Parallel computing with nested cross-validation #10232

mattvan83 · 2017-11-30T16:07:58Z

Dear sklearn's experts,

Standard use of nested cross-validation within sklearn doesn't allow multi-core computing. As in the example below, njobs has to be set to 1 for inner/outer loops:

gs = GridSearchCV(pipe_svc, param_grid, scoring=score_type, cv, n_jobs=1)
scores = cross_val_score(gs, X, y, scoring, cv, n_jobs=1)

Would there be any no too difficult way to parallelize jobs in nested cross-validation, which would allow to highly reduce time-consuming computing ?

Thanks in advance !

Best,
Matthieu

The text was updated successfully, but these errors were encountered:

agramfort · 2017-11-30T21:06:23Z

why do think it must be set to 1?

glemaitre · 2017-11-30T21:10:39Z

You can probably refer to #3754 which should be highly related to your question.

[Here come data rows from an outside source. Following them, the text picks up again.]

(** The [try] block of [_simulate_ml_prediction]. *)
Definition simulate_body (features : odict pyval) : exn dimension_scores :=
  readable ← Py.gt (Py.dget features "readability_score" (PNum 0)) 60;
  adjustments ←
    (if readable : bool then Ok [("quality", 10)]
     else
       unreadable ←
         Py.lt (Py.dget features "readability_score" (PNum 0)) 30;
       Ok (if unreadable : bool then [("quality", - (5))] else []));
  many ← Py.gt (Py.dget features "tech_count" (PNum 0)) 5;
  let adjustments :=
    if many : bool
    then od_set (od_set adjustments "feasibility" (- (5)))
                "quality" (- (3))
    else adjustments in
  novel ← Py.gt (Py.dget features "novelty_score" (PNum 0)) 0.5;
  let adjustments :=
    if novel : bool then od_set adjustments "innovation" 15
    else adjustments in
  let risk_level := Py.dget features "risk_level" PNone in
  let adjustments :=
    if Py.eq_str risk_level "high"
    then adj_add adjustments "feasibility" (- (10))
    else if Py.eq_str risk_level "low"
    then adj_add adjustments "feasibility" 5
    else adjustments in
  Ok {| ds_quality := Num.clamp' (50 + adj_get adjustments "quality");
        ds_innovation := Num.clamp' (50 + adj_get adjustments "innovation");
        ds_feasibility :=
          Num.clamp' (50 + adj_get adjustments "feasibility");
        ds_business_value :=
          Num.clamp' (50 + adj_get adjustments "business_value") |}.

(** [_simulate_ml_prediction] *)
Definition simulate_ml_prediction (features : odict pyval)
  : dimension_scores :=
  catch (simulate_body features) (fun _ => default_dimension_scores).

(** [MLBasedScoringAlgorithm.load_model] *)
Definition ml_load_model : option pyval :=
  Some (PDict [("loaded", PBool true)]).

(** The [try] block of [MLBasedScoringAlgorithm.calculate_score];
    [ml_model] is [self.ml_model] on entry. *)
Definition ml_body (ml_model : option pyval)
    (analysis_result : odict pyval) : exn ScoringResult :=
  let ml_model :=
    match ml_model with None => ml_load_model | Some _ => ml_model end in
  ml_features ← extract_ml_features analysis_result;
  let ml_scores :=
    if match ml_model with Some m => Py.truthy m | None => false end
    then simulate_ml_prediction ml_features
    else
      let base_result := advanced_calculate_score analysis_result in
      {| ds_quality := quality_score base_result;
         ds_innovation := innovation_score base_result;
         ds_feasibility := feasibility_score base_result;
         ds_business_value := business_value_score base_result |} in
  let overall :=
    calculate_overall_score (ds_quality ml_scores)
      (ds_innovation ml_scores) (ds_feasibility ml_scores)
      (ds_business_value ml_scores) None in
  new_ScoringResult (ds_quality ml_scores) (ds_innovation ml_scores)
    (ds_feasibility ml_scores) (ds_business_value ml_scores) overall
    [ ("algorithm", PStr "ml_based"); ("version", PStr "3.0.0");
      ("ml_features", PDict ml_features);
      ("model_used", PStr "simulated_ml_model");
      ("timestamp", PStr now) ]
    "3.0.0".

(** [MLBasedScoringAlgorithm.calculate_score] *)
Definition ml_calculate_score (ml_model : option pyval)
    (analysis_result : odict pyval) : ScoringResult :=
  catch (ml_body ml_model analysis_result)
        (fun _ => advanced_calculate_score analysis_result).

(** [ScoringAlgorithmFactory.create_algorithm(algorithm).calculate_score]
    on a fresh instance. *)
Definition calculate_score (algorithm : ScoringAlgorithm)
    (analysis_result : odict pyval) : ScoringResult :=
  match algorithm with
  | BASIC => base_calculate_score "base" "1.0.0" now analysis_result
  | ADVANCED => advanced_calculate_score analysis_result
  | ML_BASED => ml_calculate_score None analysis_result
  end.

why do think it must be set to 1?

Good catch :)

glemaitre · 2017-12-06T13:20:45Z

I am closing since this is more related to joblib

amueller · 2017-12-08T18:54:52Z

Should this be in the FAQ? I get asked this regularly (and on a webcast two days ago). It's also non-obvious to users how to decide which n_jobs to set and we could give some guidance on that.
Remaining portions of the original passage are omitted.